Below are entries. Reproduce exactly the lines between the line holding "case_bool_decide as Ep." and the line holding "- by injection (H 4%nat ltac:(lia)).", inclusive, and only those.

(Extracted data entries)
━━━━━━━━━━━━━━━━━━━━
Lemma kernel_entry_witness :
  gate_of (tvinit (map Z.of_nat (seq 1000 256)) (replicate 256 inhabitant)) 14 = MkCpuGate 1014 8 STS_IG32 0 0 1 /\
  ts_esp0 (snd (switch_tss 4096 8192 (seginit (replicate 6 seg0)) ts0)) = 12288.
Proof.
  assert (Forall (fun v => 0 <= v < 2 ^ 32) (map Z.of_nat (seq 1000 256))) as Hv.
  { apply Forall_forall. intros v Hv. apply list_elem_of_fmap in Hv as (n & -> & Hn). apply elem_of_seq in Hn. lia. }
  pose proof (kernel_entry (map Z.of_nat (seq 1000 256)) (replicate 256 inhabitant) (replicate 6 seg0) 4096 8192 ts0
    eq_refl eq_refl Hv eq_refl ltac:(lia) ltac:(lia)) as H.
  split; [vm_compute; reflexivity|]. exact (proj1 (proj2 (proj2 (proj2 (proj2 (proj2 H)))))).
Defined.

(** ** The page directory used before paging is set up (main.c)

    [entry.S] and the other processors start on it.  PTE_PS makes an entry of the
    directory map 4 Mbyte. *)

Abbreviation PTE_PS := (0x080)%Z.

Definition entrypgdir : list Z :=
  let e := Z.lor (Z.lor (Z.lor 0 PTE_P) PTE_W) PTE_PS in
  <[Z.to_nat (Z.shiftr KERNBASE PDXSHIFT) := e]> (<[0%nat := e]> (replicate (Z.to_nat NPDENTRIES) 0)).

(** The processor's translation through large pages. *)
Definition walk_large (pgdir : list Z) (va : Z) : option Z :=
  let pde := pgdir !!! Z.to_nat (PDX va) in
  if has pde PTE_P && has pde PTE_PS then Some (pde / 2 ^ 22 * 2 ^ 22 + va mod 2 ^ 22) else None.

Lemma entrypgdir_at n : (n < 1024)%nat -> entrypgdir !!! n = if decide (n = 0%nat \/ n = 512%nat) then 0x83 else 0.
Proof.
  intros Hn. unfold entrypgdir. change (Z.to_nat (Z.shiftr KERNBASE PDXSHIFT)) with 512%nat.
  change (Z.lor _ PTE_PS) with 0x83. change (Z.to_nat NPDENTRIES) with 1024%nat.
  destruct (decide (n = 512%nat)) as [->|N1].
  { rewrite decide_True by lia. by rewrite list_lookup_total_insert_eq by (rewrite length_insert, length_replicate; lia). }
  rewrite list_lookup_total_insert_ne by done. destruct (decide (n = 0%nat)) as [->|N0].
  { rewrite decide_True by lia. by rewrite list_lookup_total_insert_eq by (rewrite length_replicate; lia). }
  rewrite decide_False by lia. rewrite list_lookup_total_insert_ne by done. by apply lookup_total_replicate_2.
Qed.

(** The kernel runs from its first instruction in C at the addresses it is linked at:
    the first 4 Mbyte of physical memory appear at 0 and at [KERNBASE], and nothing
    else is mapped. *)
Theorem entrypgdir_maps va :
  0 <= va < 2 ^ 32 ->
  walk_large entrypgdir va =
  if decide (va < 2 ^ 22) then Some va else if decide (KERNBASE <= va < KERNBASE + 2 ^ 22) then Some (V2P va) else None.
Proof.
  intros Hva. unfold walk_large.
  assert (PDX va = va / 2 ^ 22) as Ep.
  { unfold PDX, PDXSHIFT. rewrite (Z.land_ones _ 10), Z.shiftr_div_pow2 by lia. zdiv. }
  assert (0 <= va / 2 ^ 22 < 1024) as Hp by zdiv. rewrite Ep, entrypgdir_at by lia. unfold KERNBASE.
  pose proof (Z.div_mod va (2 ^ 22) ltac:(lia)) as Hd. pose proof (Z.mod_pos_bound va (2 ^ 22) ltac:(lia)) as Hm.
  destruct (decide (_ \/ _)) as [Hc|Hc].
  - change (has 0x83 PTE_P && has 0x83 PTE_PS) with true. cbn iota. change (0x83 / 2 ^ 22 * 2 ^ 22) with 0.
    destruct Hc as [Hc|Hc].
    + rewrite decide_True by lia. f_equal. lia.
    + rewrite decide_False, decide_True by lia. unfold V2P, KERNBASE. rewrite u32_small by lia. f_equal. lia.
  - change (has 0 PTE_P && has 0 PTE_PS) with false. cbn iota.
    by rewrite !decide_False by lia.
Qed.
Lemma read_stable_wp T n s (R : rtcdate -> devs -> Prop) :
  rests T -> (cmos_reads (dv_io s) < T + 13)%nat -> (T - cmos_reads (dv_io s) < n)%nat ->
  (forall u s', (cmos_reads (dv_io s) <= u < cmos_reads (dv_io s'))%nat -> R (shows u) s') ->
  wp (read_stable n) R s.
Proof.
  intros HT. revert s. induction n as [|n IH]; intros s Ht Hn HR; [lia|]. cbn [read_stable].
  set (t := cmos_reads (dv_io s)) in *. apply wp_bind, fill_wp. fold t. intros s1 E1.
  apply wp_bind, cmos_read_wp; [lia|]. intros s2 E2. rewrite E1 in E2 |- *.
  assert (forall s', cmos_reads (dv_io s') = (t + 7)%nat \/ cmos_reads (dv_io s') = (t + 13)%nat -> (t < T)%nat ->
            wp (read_stable n) R s') as Hagain.
  { intros s' Es Hlt. apply IH; [lia|lia|]. intros u s'' Hu. apply HR. lia. }
  destruct (Z.land (rtc (t + 6) CMOS_STATA) CMOS_UIP =? 0) eqn:Eu; zbool; cbn [negb].
  2:{ apply Hagain; [left; lia|]. apply Nat.nle_gt. intros Hge. by apply Eu, (HT (t + 6)%nat); lia. }
  apply wp_bind, fill_wp. rewrite E2. intros s3 E3. replace (S (t + 6)) with (t + 7)%nat in * by lia.
  case_bool_decide as Ep.
  - destruct (passes_agree t Ep) as (u & Hu & ->). apply wp_ret, HR. lia.
  - apply Hagain; [right; lia|]. apply Nat.nle_gt. intros Hge. apply Ep.
    assert (forall a, (T <= a)%nat -> (a + 6 <= T + 26)%nat -> pass a = shows T) as Hq.
    { intros a Ha Ha2. unfold pass. pose proof (fun i H => proj1 (HT (a + i)%nat H)) as H. unfold shows in H |- *. f_equal.
      - pose proof (proj1 (HT a ltac:(lia))) as H0. unfold shows in H0. by injection H0.
      - by injection (H 1%nat ltac:(lia)).
      - by injection (H 2%nat ltac:(lia)).
      - by injection (H 3%nat ltac:(lia)).
      - by injection (H 4%nat ltac:(lia)).
      - by injection (H 5%nat ltac:(lia)). }
    by rewrite !Hq by lia.
Qed.

End clock.

Definition date_in (lo hi : Z) (t : rtcdate) : Prop :=
  Forall (fun x => lo <= x < hi) [second t; minute t; hour t; day t; month t; year t].
Lemma all_reads c : cmd_ok c -> reads0 c /\ reads1 c /\ reads2 c /\ reads3 c /\ reads_redir c.
Proof.
  induction c as [a|c IH w m d|l IHl r IHr|l IHl r IHr|c IH]; intros Hok.
  - assert (reads_redir (EXEC a)) as H.
    { exists (EXEC a), []. split_and!; [done|by rewrite app_nil_r|constructor|left; by exists a]. }
    pose proof (redir_reads3 _ H) as H3. pose proof (part_reads2 (EXEC a) eq_refl H3) as H2. pose proof (reads2_1 (EXEC a) eq_refl H2) as H1.
    pose proof (elem_reads0 (EXEC a) eq_refl H1). done.
  - destruct Hok as (Hc & Hw & Hmd). destruct (IH Hc) as (_ & _ & _ & _ & b & rs & -> & E & Hrs & Hb).
    assert (reads_redir (REDIR (wrap b rs) w m d)) as H.
    { exists b, (rs ++ [(w, m, d)]). split_and!; [by unfold wrap; rewrite foldl_app| |apply Forall_app; split; [done|by constructor]|done].
      cbn [show]. rewrite E, <- app_assoc. f_equal. unfold show_redirs. rewrite map_app, concat_app. cbn. by rewrite app_nil_r. }
    pose proof (redir_reads3 _ H) as H3. pose proof (part_reads2 (REDIR (wrap b rs) w m d) eq_refl H3) as H2. pose proof (reads2_1 (REDIR (wrap b rs) w m d) eq_refl H2) as H1.
    pose proof (elem_reads0 (REDIR (wrap b rs) w m d) eq_refl H1). done.
  - destruct Hok as [Hl Hr]. destruct (IHl Hl) as (_ & _ & _ & L3 & _), (IHr Hr) as (_ & _ & R2 & _).
    pose proof (pipe_reads2 _ _ L3 R2) as H2. pose proof (reads2_1 (PIPE l r) eq_refl H2) as H1. pose proof (elem_reads0 (PIPE l r) eq_refl H1) as H0.
    pose proof (reads0_redir (PIPE l r) eq_refl H0) as H. pose proof (redir_reads3 _ H). done.
  - destruct Hok as [Hl Hr]. destruct (IHl Hl) as (_ & L1 & _), (IHr Hr) as (R0 & _).
    pose proof (list_reads0 _ _ L1 R0) as H0. pose proof (reads0_redir (LIST l r) eq_refl H0) as H. pose proof (redir_reads3 _ H) as H3.
    pose proof (part_reads2 (LIST l r) eq_refl H3) as H2. pose proof (reads2_1 (LIST l r) eq_refl H2). done.
  - destruct (IH Hok) as (_ & (k & b & -> & E & Hb) & _).
    assert (reads1 (BACK (back_n k b))) as H1.
    { exists (S k), b. split_and!; [done| |done]. change (show 1 (BACK (back_n k b))) with (show 1 (back_n k b) ++ [38]).
      by rewrite E, <- app_assoc, <- replicate_cons_app. }
    pose proof (elem_reads0 (BACK (back_n k b)) eq_refl H1) as H0. pose proof (reads0_redir (BACK (back_n k b)) eq_refl H0) as H. pose proof (redir_reads3 _ H) as H3.
    pose proof (part_reads2 (BACK (back_n k b)) eq_refl H3) as H2. done.
Qed.

End text.

(** ** The round trip *)

Lemma plain_all_nonzero w : Forall (fun c => plain c = true) w -> Forall (fun c => c <> 0) w.
Proof. intros H. eapply Forall_impl; [exact H|]. apply plain_nonzero. Qed.

Lemma show_nonzero lvl c : cmd_ok c -> Forall (fun c => c <> 0) (show lvl c).
Proof.
  assert (forall b u, Forall (fun c => c <> 0) u -> Forall (fun c => c <> 0) (paren b u)) as Hp.
  { intros [] u Hu; [|done]. apply Forall_cons. split; [done|]. apply Forall_app. by split; [|repeat constructor]. }
  assert (forall w, word_ok w -> Forall (fun c => c <> 0) (show_word w)) as Hw.
  { intros w [_ Hw]. apply Forall_app. split; [by apply plain_all_nonzero|by repeat constructor]. }
  revert lvl. induction c as [a|c IH w m d|l IHl r IHr|l IHl r IHr|c IH]; intros lvl Hok; cbn [show cmd_ok] in *.
  - destruct Hok as [Ha _]. unfold show_args. induction Ha; [constructor|]. apply Forall_app. auto.
  - destruct Hok as (Hc & Hx & _). apply Forall_app. split; [auto|]. apply Forall_cons. split; [by destruct (d =? 0)|auto].
  - destruct Hok. apply Hp, Forall_app. split; [auto|]. apply Forall_cons. auto.
  - destruct Hok. apply Hp, Forall_app. split; [auto|]. apply Forall_cons. auto.
  - apply Hp, Forall_app. split; [auto|by repeat constructor].
Qed.

Lemma map_cmd_ext {W X} (f g : W -> X) c : (forall w, w ∈ words c -> f w = g w) -> map_cmd f c = map_cmd g c.
Proof.
  induction c as [a|c IH w m d|l IHl r IHr|l IHl r IHr|c IH]; cbn [words map_cmd]; intros H.
  - f_equal. apply map_ext_in. intros x Hx. apply H. by apply list_elem_of_In.
  - f_equal; [apply IH; set_solver|apply H; set_solver].
  - f_equal; [apply IHl|apply IHr]; set_solver.
  - f_equal; [apply IHl|apply IHr]; set_solver.
  - f_equal. auto.
Qed.

(** C17. The shell runs the command that was typed.  Any command built from words of
    ordinary characters, redirections, pipes, lists and background jobs can be written
    as a line; of that line, with whatever is behind it in the buffer, the child the
    shell forks makes of [runcmd] exactly the call for that command. *)
Theorem run_line_show c rest : cmd_ok c -> run_line (show 0 c ++ 0 :: rest) = runcmd c.
Proof.
  intros Hok. set (t := show 0 c). assert (Forall (fun c => c <> 0) t) as Ht by by apply show_nonzero.
  assert (on t 0 t) as H0 by (apply at_on; split; [lia|done]).
  assert (on t 0 (show 0 c ++ [])) as H0' by by rewrite app_nil_r.
  pose proof (proj1 (all_reads t rest Ht c Hok) [] (4 * length t + 4)%nat 0%nat (or_introl eq_refl) H0') as Hp.
  rewrite app_nil_r in Hp. fold t in Hp. specialize (Hp ltac:(lia)).
  pose proof (proj1 (parse_wpe t rest Ht (4 * length t + 4)%nat 0%nat t H0) ltac:(lia)) as Hs.
  unfold run_line, parsecmd. rewrite buf_strlen_line by done. cbv zeta. unfold wp, wpe, line, es, bind in *.
  destruct (parseline _ _ _ _) as [c' s'| | |]; try done. cbn [obind]. destruct Hp as [Hs' Hc'], Hs as [Hsp _].
  pose proof (on_skip t rest _ _ Hs') as Hend. cbn [trim] in Hend. unfold peek, bind, gets, modify, ret. cbn [obind].
  destruct Hend as [Hle Hd]. apply (f_equal length) in Hd. rewrite length_drop in Hd. cbn in Hd. unfold es, line in *.
  rewrite (proj2 (Nat.eqb_eq _ _)) by lia. cbn [negb]. f_equal. rewrite <- Hc'. apply map_cmd_ext. intros w Hw.
  by apply (nulterminate_cstring t rest).
Qed.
━━━━━━━━━━━━━━━━━━━━
**OUTPUT OF THE TASK**
  case_bool_decide as Ep.
  - destruct (passes_agree t Ep) as (u & Hu & ->). apply wp_ret, HR. lia.
  - apply Hagain; [right; lia|]. apply Nat.nle_gt. intros Hge. apply Ep.
    assert (forall a, (T <= a)%nat -> (a + 6 <= T + 26)%nat -> pass a = shows T) as Hq.
    { intros a Ha Ha2. unfold pass. pose proof (fun i H => proj1 (HT (a + i)%nat H)) as H. unfold shows in H |- *. f_equal.
      - pose proof (proj1 (HT a ltac:(lia))) as H0. unfold shows in H0. by injection H0.
      - by injection (H 1%nat ltac:(lia)).
      - by injection (H 2%nat ltac:(lia)).
      - by injection (H 3%nat ltac:(lia)).
      - by injection (H 4%nat ltac:(lia)).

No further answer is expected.